The National Center for Biotechnology Information (NCBI)
provides a comprehensive website for biologists that includes
biology-related databases, and tools for viewing and analyzing
the data inherent in the databases. A division of the National
Library of Medicine at the National Institutes of Health, NCBI
is the agency responsible for creating automated systems for
storing and analyzing the rapidly growing profusion of genetic
and molecular data. One of the most difficult challenges faced
in the field of bioinformatics is how to store, in an easily
accessible manner, the overwhelming abundance of new
information, including the sequences of entire genomes, the
ongoing discoveries of new genes and gene products, and the
determinations of their functions and structures. NCBI was
established as the government's response to the need for more
and better information processing methods to deal with this
challenge.
View the
NCBI home
page. A relatively good overview of the tools and
databases that can be accessed through NCBI is provided in the
list along the left border of the home page. Clicking on the
link entitled "About NCBI" produces a second menu containing
the topics "A Science Primer", and "Databases and Tools",
among others. Selecting "A Science Primer" yields access to
general definitions and introductory information regarding the
branches of science included in bioinformatics. Many
bioinformatics terms are defined in this section in a
clear-cut and basic manner, making this Primer an excellent
first resource. Selecting "Databases and Tools" from the
"About NCBI" webpage menu yields a complete and well-ordered
listing of accessible information. This web page containing
the databases and tools menu is a good choice for those who
are inclined toward bookmarking.
The first item under the "Databases and Tools" menu is
"Literature Databases". PubMed is the most heavily used of the
literature databases and can be used to access MEDLINE
biological and medical scientific journal citations dating back
to articles written in the mid-1960's. The second item under
the "Databases and Tools"menu is "Entrez Databases".
Entrez is a search and retrieval system
developed by NCBI that is capable of accessing integrated
information by searching many of the NCBI databases with just
one query (instead of searching only one database per query,
then having to repeat the query to find information on the same
topic from another NCBI database). The NCBI databases that are
included in the search when you launch an Entrez query are shown
when you click on this link. The "Nucleotide Databases" link
under the "Databases and Tools" menu lists all the sequence
databases available through NCBI. These sequence databases
contain annotated collections of publicly available DNA, RNA and
protein sequences. The evolution of bioinformatics data mining
methods has been largely driven by the prodigious amount of
sequence information collected by scientists in recent years.
New sequences of unknown function can be compared with sequences
of well-characterized genes and proteins.
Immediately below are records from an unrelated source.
(* ===== verification/FeishuWs.v ===== *)
(** [src/plugins/channels/feishu_channel/feishu_ws.c], after the frames of
    Protobuf.v: reassembly of fragmented events, removal of duplicates, and
    the handler of the stream. The clock is an argument. *)
From S2P Require Import Prelude CStr Json Protobuf.

(** ** Fragments *)

(** A slot is free when its id is NULL. *)
Record PendingMessage := mkPending {
  pm_msg_id : option cstr;
  pm_sum : Z;
  pm_parts : list (option cstr);
  pm_created_ms : N;
}.

Definition free_pending : PendingMessage := mkPending None 0 [] 0.
Definition MAX_PENDING : nat := 16.

Definition holds (id : cstr) (p : PendingMessage) : bool := match pm_msg_id p with Some m => str_eq m id | None => false end.
Definition is_free (p : PendingMessage) : bool := match pm_msg_id p with None => true | Some _ => false end.

Fixpoint find_slot (p : PendingMessage -> bool) (l : list PendingMessage) : option nat :=
  match l with
  | [] => None
  | x :: r => if p x then Some 0 else S <$> find_slot p r
  end.

(** The slot of the message, else a free one, else the first. *)
Definition slot_of (id : cstr) (pending : list PendingMessage) : nat :=
  match find_slot (holds id) pending with
  | Some i => i
  | None => default 0 (find_slot is_free pending)
  end.

(** The text when every part is there. *)
Fixpoint all_parts (parts : list (option cstr)) : option cstr :=
  match parts with
  | [] => Some []
  | None :: _ => None
  | Some p :: r => (fun t => p ++ t) <$> all_parts r
  end.

Section Feishu.
(** Whether [calloc] of so many pointers, and [realloc], succeed. *)
Context (calloc_ok : Z -> bool) (realloc_ok : N -> bool).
Similarities can be
identified between the new, unknown sequences and the
well-characterized sequences, and used to postulate theories
regarding function or structure.
Among the tools listed under the NCBI "Databases and Tools"
menu, are "Tools for Data Mining". Selecting the "Tools for
Data Mining" topic will show a list of data retrieval tools,
including Entrez, mentioned above, and BLAST, the
Basic Local Alignment Search Tool. Blast
is the predominant sequence alignment tool for performing rapid
searches of nucleotide and protein sequence databases and
detecting local, as well as global, sequence alignments between
the query sequence and the database sequences.
This is a brief glimpse at some of the more widely used tools
and databases presented by NCBI, presented with the intention of
helping the novice get some feel for the number and types of
bioinformatics tools that are available on the internet today.
Several of these tools are covered in more detail in subsequent
modules included in this bioinformatics course. Before
proceeding to the next module, take a moment to return to the
"About NCBI" webpage menu and glance through some of the
interesting webpa ges linked under the topics "A Science
Primer", "Outreach and Education", and "News".
References-
Benson D.A., Boguski M.S., Lipman D.J., Ostell J. (1994). GenBank. Nucleic Acids Res., 22, 3441-3444.
-
Altschul S.F., Gish W., Miller W., Myers E.W., Lipman D.J. (1990). Basic local alignment search tool. J. Mol. Biol., 215, 403-410.